Приказ отличается от первоначального его варианта прежде всего тем, что в нем в несколько измененном виде представлена боевая задача, которая была поставлена перед 33-й армией:
«В целях лучшего руководства войсками, действующими на ВЕРЕЙСКОМ и БОРОВСКОМ направлениях
и организации упорной обороны НАРО-ФОМИНСКОГО направления».
Кроме этого, в приказе не семь, а шесть пунктов: отсутствует второй пункт о назначении командующего армией.
Маршал Советского Союза Г. К. Жуков в своих мемуарах, вспоминая об этом периоде Московской битвы, пишет:
«…В это тяжелое время Ставка усилила Западный фронт 33-й армией под командованием генерал-лейтенанта Ефремова М. Г. Она заняла оборону в районе Наро-Фоминска, в промежутке между 5-й и 43-й армиями»[44].
Однако, по мнению автора, говорить об усилении Западного фронта 33-й армией не приходится, т. к. армия объединила в своем составе соединения, которые на протяжении длительного периода времени вели боевые действия в составе войск Западного фронта.
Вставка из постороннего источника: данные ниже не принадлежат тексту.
(** C24. A client that registers for a valid attribute, whatever value it had, is notified of the
    server's value and then, for every call of the setter, of the value the server has after
    it, although only the changed part is sent; each message may be followed by stray bytes.
    When the attribute is invalid the client is only told so, and of one without a value it is
    told nothing; then the values are replicated from the first call of the setter on,
    provided it sets the whole value (otherwise see [update_without_value]).  The vectors
    have less than 32768 elements (see [large_attribute_throws]), messages fit the stream and
    memory suffices. *)
Theorem attribute_replicated `{Heap} T `{!Spec T, !Law T} (us : list (Update T)) a c first pub rests :
  heap_ample -> sendable T (at_mValue a) -> Forall (update_ok T) us ->
  subscribe T a = Done first -> publish_all T us a = Done pub ->
  at_mState a = DATA_OK \/ renewed T us ->
  Forall (fun v => Z.of_nat (length v) < 2 ^ 15) (map snd pub) ->
  length rests = length (messages T first pub) ->
  Forall fits (zip_with padded (messages T first pub) rests) ->
  receive_all T (zip_with padded (messages T first pub) rests) c =
    Done (first_call T a c ++ map (fun x => Some (snd x, DATA_OK)) pub).
Proof.
  intros Hheap Hs Hus H0 Hpub Hfirst Hls. pose proof (se_length _ _ Hs) as Hsl.
  assert (Forall (fun v => Z.of_nat (length v) < 2 ^ 15) (at_mValue a :: map snd pub)) as Hall
    by by constructor.
  pose proof (fun c rests => receive_published T Hheap us a c pub rests Hpub Hus) as Hrec.
  rewrite <- (length_map (fun x => (DATA_OK, fst x)) pub) in Hrec.
  unfold first_call. destruct (at_mState a) eqn:Hst.
  - destruct Hfirst as [Hfirst|Hfirst]; [done|]. unfold subscribe in H0. rewrite Hst in H0. injection H0 as <-.
    intros Hlen Hps. by rewrite (Hrec c rests (or_intror Hfirst) Hall Hlen Hps).
  - destruct Hfirst as [Hfirst|Hfirst]; [done|]. unfold subscribe in H0. rewrite Hst in H0. injection H0 as <-.
    destruct rests as [|r rests]; intros Hlen; [done|]. injection Hlen as Hlen.
    change (zip_with padded (messages T (Some (DATA_INVALID, [])) pub) (r :: rests))
      with (padded (DATA_INVALID, []) r :: zip_with padded (messages T None pub) rests).
    intros [_ Hps]%Forall_cons. rewrite receive_all_padded. cbn [process_update mbind Outcome_bind].
    by rewrite (Hrec (c <| at_mState := DATA_INVALID |>) rests (or_intror Hfirst) Hall Hlen Hps).
  - destruct first as [[state p0]|];
      [|unfold subscribe in H0; rewrite Hst in H0; by destruct (writePartialAttribute T _ _ _ _ _)].
    destruct rests as [|r rests]; intros Hlen; [done|]. injection Hlen as Hlen.
    change (zip_with padded (messages T (Some (state, p0)) pub) (r :: rests))
      with (padded (state, p0) r :: zip_with padded (messages T None pub) rests).
    intros [Hp Hps]%Forall_cons. rewrite receive_all_padded.
    destruct (subscribe_received T Hheap a c state p0 r Hs Hst H0 Hp) as (args & ->).
    cbn [mbind Outcome_bind].
    by rewrite (Hrec (mkAttribute (at_mValue a) DATA_OK) rests (or_introl eq_refl) Hall Hlen Hps).
Qed.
К тому же если говорить собственно о 33-й армии, то и она также весь предшествующий период боев сражалась в его составе. Скорее всего, надо вести речь о более рациональной организации обороны войсками, действовавшими на подступах к нашей столице.
Еще до подписания этого приказа штаб фронта отдал командиру 222-й сд боевое распоряжение, в котором сориентировал его об обстановке и поставил боевую задачу на выдвижение в район Вереи»[45].
Надо отдать должное штабу Западного фронта – это было весьма своевременное решение. Вместе с тем 222-я стрелковая дивизия, находившаяся в это время на формировании в районе города Звенигорода, не имела никакой возможности своевременно выйти в указанный район вследствие значительной удаленности от него.
Оперативная обстановка в полосе обороны всех армий Западного фронта была в тот период времени чрезвычайно сложной. К тому же существенное влияние на организацию боевых действий и жизнедеятельность войск оказывали плохие погодные условия, которые имели тогда место в Центральной полосе России.
Многие послевоенные годы в нашей исторической и военно-мемуарной литературе, посвященной первым месяцам Великой Отечественной войны, об этом факте старались не говорить. Во многом подобное было обусловлено тем, что битые немецкие генералы, не желавшие признавать своих ошибок и просчетов, допущенных ими в тот период времени, все списывали на непогоду, как будто, развязывая войну против СССР, они не знали, в какой местности и в каких погодных условиях им придется воевать.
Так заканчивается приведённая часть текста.